In order to qualify, claimants must be suffering from a condition that's unlikely to improve and suffer symptoms consistent with a typical case of the injury.
Conditions That Qualify for Social Security’s Compassionate Allowance Program
The Social Security Administration (SSA) currently maintains a list of over 200 qualifying Compassionate Allowance medical conditions. However, each one has specific criteria for meeting Compassionate Allowance (CA) processing. In some cases, a confirmed diagnosis is enough to qualify a patient for CA, while other listed conditions require a detailed account of the severity or progression of the illness.
Conditions that qualify for CA include:
- Cancer. The majority of CA claims involve cancer diagnosis, including cases of breast cancer, gynecologic cancers, lung cancer, esophageal cancer, pancreatic cancer, colon cancer, liver cancer, non-Hodgkin's lymphoma, and leukemia. Some cancer claims will only qualify for CA once the disease has progressed—(for example, malignant melanoma will qualify only if it has metastasized.
- Organ deficiency or failure. Abnormal development or functioning in the heart (such as aortic atresia), brain (including Alobar holoprosencephaly), or other organs (such as hepatorenal syndrome) generally qualify for the program. Neurological conditions such as ataxia-telangiectasia or blood disorders such as aplastic anemia are also accepted under CA.

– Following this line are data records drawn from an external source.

(** Within one batch the first request to spawn a subagent is granted and
    all others are refused, and every other tool is let through, in order;
    the reset at the next batch grants one again. *)
Theorem one_subagent_per_batch {R : Regex} (ctx : ToolOrchestrationContext R) names :
  let '(_, bs) := spawn_run (tool_orchestration_reset_batch ctx) names in
  length bs = length names /\
  filter (fun n => n <> cs "subagent") (granted names bs) = filter (fun n => n <> cs "subagent") names /\
  subagent_requests (granted names bs) = take 1 (subagent_requests names).
Proof.
  pose proof (spawn_run_granted (tool_orchestration_reset_batch ctx) names) as H.
  destruct (spawn_run _ names) as [ctx' bs]. destruct H as (H1 & H2 & H3 & _). done.
Qed.

(** Marking a sequence of calls, each with the answers of the allocator. *)
Fixpoint mark_run {R : Regex} (ctx : ToolOrchestrationContext R) (l : list (bool * bool * cstr))
    : ToolOrchestrationContext R * list Z :=
  match l with
  | [] => (ctx, [])
  | (d, g, id) :: l' =>
      let '(ctx, rc) := tool_orchestration_mark_executed d g ctx (Some id) in
      let '(ctx, rcs) := mark_run ctx l' in (ctx, rc :: rcs)
  end.

(** The identifiers whose marking succeeded. *)
Fixpoint marked (l : list (bool * bool * cstr)) (rcs : list Z) : list cstr :=
  match l, rcs with
  | (_, _, id) :: l', rc :: rcs' => if (rc =? 0)%Z then id :: marked l' rcs' else marked l' rcs'
  | _, _ => []
  end.

Lemma is_duplicate_true {R : Regex} (ctx : ToolOrchestrationContext R) id :
  tool_orchestration_is_duplicate ctx (Some id) = true <-> id ∈ data (executed_tracker ctx).
Proof.
  simpl. rewrite existsb_true_iff. setoid_rewrite streq_true.
  split; [by intros (x & Hx & ->)|eauto].
Qed.

Lemma mark_executed_gate {R : Regex} d g (ctx : ToolOrchestrationContext R) id :
  gate_config (tool_orchestration_mark_executed d g ctx (Some id)).1 = gate_config ctx.
Proof. simpl. destruct d; cbn [negb]; [|done]. by destruct (da_push _ _ _) as [arr []]. Qed.

Lemma mark_executed_data {R : Regex} d g (ctx : ToolOrchestrationContext R) id :
  let '(ctx', rc) := tool_orchestration_mark_executed d g ctx (Some id) in
  (rc = 0%Z /\ data (executed_tracker ctx') = data (executed_tracker ctx) ++ [id] /\
   subagent_spawned ctx' = subagent_spawned ctx) \/
  (rc = (-1)%Z /\ ctx' = ctx).
Proof.
  simpl. destruct d; cbn [negb]; [|by right]. unfold da_push.
  destruct (da_room g (executed_tracker ctx)) as [arr|] eqn:E; [|by right]. left. simpl.
  unfold da_room, da_grow in E. repeat case_match; simplify_eq/=; done.
Qed.

(** Whatever the allocator answers, a call identifier counts as a
    duplicate exactly when it was recorded before or its marking in this run
    reported success, so no call whose marking succeeded is admitted twice. *)
Theorem duplicates_exact {R : Regex} (ctx : ToolOrchestrationContext R) l id :
  let '(ctx', rcs) := mark_run ctx l in
  tool_orchestration_is_duplicate ctx' (Some id) = true <->
  tool_orchestration_is_duplicate ctx (Some id) = true \/ id ∈ marked l rcs.
Proof.
  pose proof (fun c : ToolOrchestrationContext R => is_duplicate_true c id) as Hd.
  revert ctx; induction l as [|[[d g] i] l IH]; intros ctx; cbn [mark_run marked].
  { split; [auto|]. intros [H|H]; [done|]. by apply elem_of_nil in H. }
  pose proof (mark_executed_data d g ctx i) as Hm.
  destruct (tool_orchestration_mark_executed d g ctx (Some i)) as [ctx1 rc]. specialize (IH ctx1).
  destruct (mark_run ctx1 l) as [ctx' rcs]. rewrite IH, !Hd.
  destruct Hm as [(-> & Hm & _)|[-> ->]]; cbn [Z.eqb]; [|done].
  rewrite Hm, elem_of_app, list_elem_of_singleton, elem_of_cons. tauto.
Qed.
Definition store_refusal (s : nat) (call : ToolCall) (err : option ToolError) (st : Screen) : Screen :=
  match err with
  | None => st
  | Some err =>
      let text := refusal_text err call (sc_orch st) (sc_world st) in
      set_results (alter (fun r => mkToolResult (Some (tc_id call)) text false (tr_clear_history r)) s
                     (sc_results st)) st
  end.

Definition make_entry (i s : nat) (name : cstr) : PreScreenEntry :=
  mkEntry i s (has_prefix (cs "mcp_") name) (has_prefix PLUGIN_TOOL_PREFIX name) true
    (lookup_thread_safe (be_functions env) name)
    (match approved_path with Some _ => true | None => false end).

(** What the loop does next. *)
Inductive LoopStep := Continue (st : Screen) | Break (st : Screen) (status : Z).

(** The body of the loop from the subagent check on; [rest] are the calls
    after this one. [None]: a NULL name is dereferenced. *)
Definition screen_call (i : nat) (call : ToolCall) (rest : list ToolCall) (call_count : nat)
    (st : Screen) : option LoopStep :=
  match tc_name call with
  | None => None
  | Some name =>
      let s := if compact then sc_count st else i in
      let '(orch, can_spawn) := tool_orchestration_can_spawn_subagent (sc_orch st) (Some name) in
      let st := set_orch orch st in
      if negb can_spawn then
        let st := fill_slot s call DUPLICATE_SUBAGENT_JSON st in
        Some (Continue (set_count (S (sc_count st)) st))
      else
        match tool_orchestration_check_approval cb (sc_orch st) call true (sc_world st) with
        | None => None
        | Some (approval, orch, w, err) =>
            let st := set_world w (set_orch orch st) in
            let st := store_refusal s call err st in
            if (approval =? -2)%Z then
              let st := fill_slot s call ABORTED_JSON st in
              let st := set_count (S (sc_count st)) st in
              let st := if compact then st
                        else set_count call_count (fill_remaining_aborted (S i) rest st) in
              Some (Break st (-1))
            else if (approval =? -1)%Z then Some (Continue (set_count (S (sc_count st)) st))
            else
              let st := add_approved (make_entry i s name) st in
              Some (Continue (set_count (S (sc_count st)) st))
        end
  end.

Fixpoint screen_loop (i : nat) (calls : list ToolCall) (call_count : nat) (st : Screen)
    : option (Screen * Z) :=
  match calls with
  | [] => Some (st, 0%Z)
  | call :: rest =>
      let next st := screen_loop (S i) rest call_count st in
      let screen st :=
        match screen_call i call rest call_count st with
        | None => None
        | Some (Continue st) => next st
        | Some (Break st status) => Some (st, status)
        end in
      if be_pending env i then Some (fill_remaining_interrupted i calls st, (-2)%Z)
      else if compact then
        if tool_orchestration_is_duplicate (sc_orch st) (Some (tc_id call)) then next st
        else
          let '(orch, rc) := tool_orchestration_mark_executed (be_dup_ok env i) (be_grow_ok env i)
                               (sc_orch st) (Some (tc_id call)) in
          let st := set_orch orch st in
          if negb (rc =? 0)%Z then next st
          else screen (set_indices (<[sc_count st := i]> (sc_indices st)) st)
      else screen st
  end.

- Degenerative conditions. CA grants expedited benefits to people with conditions that rapidly cause deterioration or early death, such as amyotrophic lateral sclerosis (also known as Lou Gehrig’s Disease or ALS), muscular dystrophy, early-onset Alzheimer's disease, fibrodysplasia ossificans progressiva, and other rapidly-advancing illnesses.
It's worth noting that not all potentially fatal illnesses automatically qualify for Compassionate Allowance. A person with HIV or AIDS may continue to successfully live and work while he receives treatment, and may only qualify for benefits if his condition reaches a point where he's no longer able to earn a living.